Ricinoleic acid (RA) is the main fatty acid component of castor oil and was found to inhibit Ca 2+ ‐signal transduction pathway‐mediated cell cycle regulation in a yeast‐based drug screening assay. RA is expected to have antidiabetic, antiallergy, and/or anticancer properties but its target molecule is unknown. To identify a novel pharmacological effect of RA, we investigated its target molecule in the Ca 2+ ‐signal transduction pathway. RA inhibition of calcineurin (CN) was examined in a yeast‐based CN inhibitor screening assay using the rsp5 A401E mutant and in a phosphatase assay using recombinant human CN. RA showed growth‐restoration activity at 5 μg/spot in the CN inhibitor screening assay with the rsp5 A401E yeast strain. Furthermore, it directly inhibited CN without immunophilins at K i = 33.7 μM in a substrate‐competitive manner.
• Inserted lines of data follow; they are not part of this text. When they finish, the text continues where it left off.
(* ===== verification/LdapPolicy.v ===== *)
(** * The dial policy of directory connections (internal/ldapdir/policy.go)

    A target is checked twice: when its URL is saved ([CheckURL]) and, on the
    resolved address, whenever a connection is dialled ([Control]).  url.Parse
    is a parameter. *)
From S2P Require Import Prelude GoStrings Netip.
#[local] Open Scope list_scope.

Definition ErrTargetRefused : err := ErrText "ldapdir: target refused".
Definition ErrInvalidURL : err := ErrText "ldapdir: invalid directory URL".
Definition defaultLDAPPort : Z := 389.
Definition defaultLDAPSPort : Z := 636.
Definition thisNetwork : Prefix := mkPrefix (Addr4 0) 8.

Record Endpoint : Type := mkEndpoint { EpScheme : string; EpHost : string; EpPort : Z }.
Definition EndpointAddr (e : Endpoint) : string := JoinHostPort (EpHost e) (FormatInt (EpPort e)).

Record DirectoryTargets : Type := mkTargets { DenyCIDRs : list string; AllowCIDRs : list string; AllowedPorts : list Z }.
Record TargetPolicy : Type := mkTargetPolicy { tp_deny : list Prefix; tp_allow : list Prefix; tp_ports : list Z }.

Fixpoint parsePrefixes (field : string) (l : list string) : result (list Prefix) :=
  match l with
  | [] => Ok []
  | s :: l' =>
      match ParsePrefix s with
      | None => Err (ErrText ("ldapdir: " +:+ field +:+ ": not a CIDR"))
      | Some p => rbind (parsePrefixes field l') (λ ps, Ok (Masked p :: ps))
      end
  end.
The effects of RA on CN in mammalian cells were further evaluated by measuring β‐hexosaminidase (β‐HEX) release in RBL‐2H3 cells. RA at 50 μM suppressed the release of β‐HEX from RBL‐2H3 cells. Moreover, this compound was found to inhibit glycogen synthase kinase‐3β (GSK‐3β), as determined by a kinase assay using recombinant human GSK‐3β. RA inhibited GSK‐3β at K i = 1.43 μM in a peptide substrate‐competitive manner. The inhibition of GSK‐3β by this molecule was further assessed in mammalian cells by measuring the inhibition of glucose production in H4IIE rat hepatoma cells. RA at 25 μM suppressed glucose production in these cells. These findings indicate that RA and/or castor oil could be a useful functional fatty acid to treat allergy or type 2 diabetes.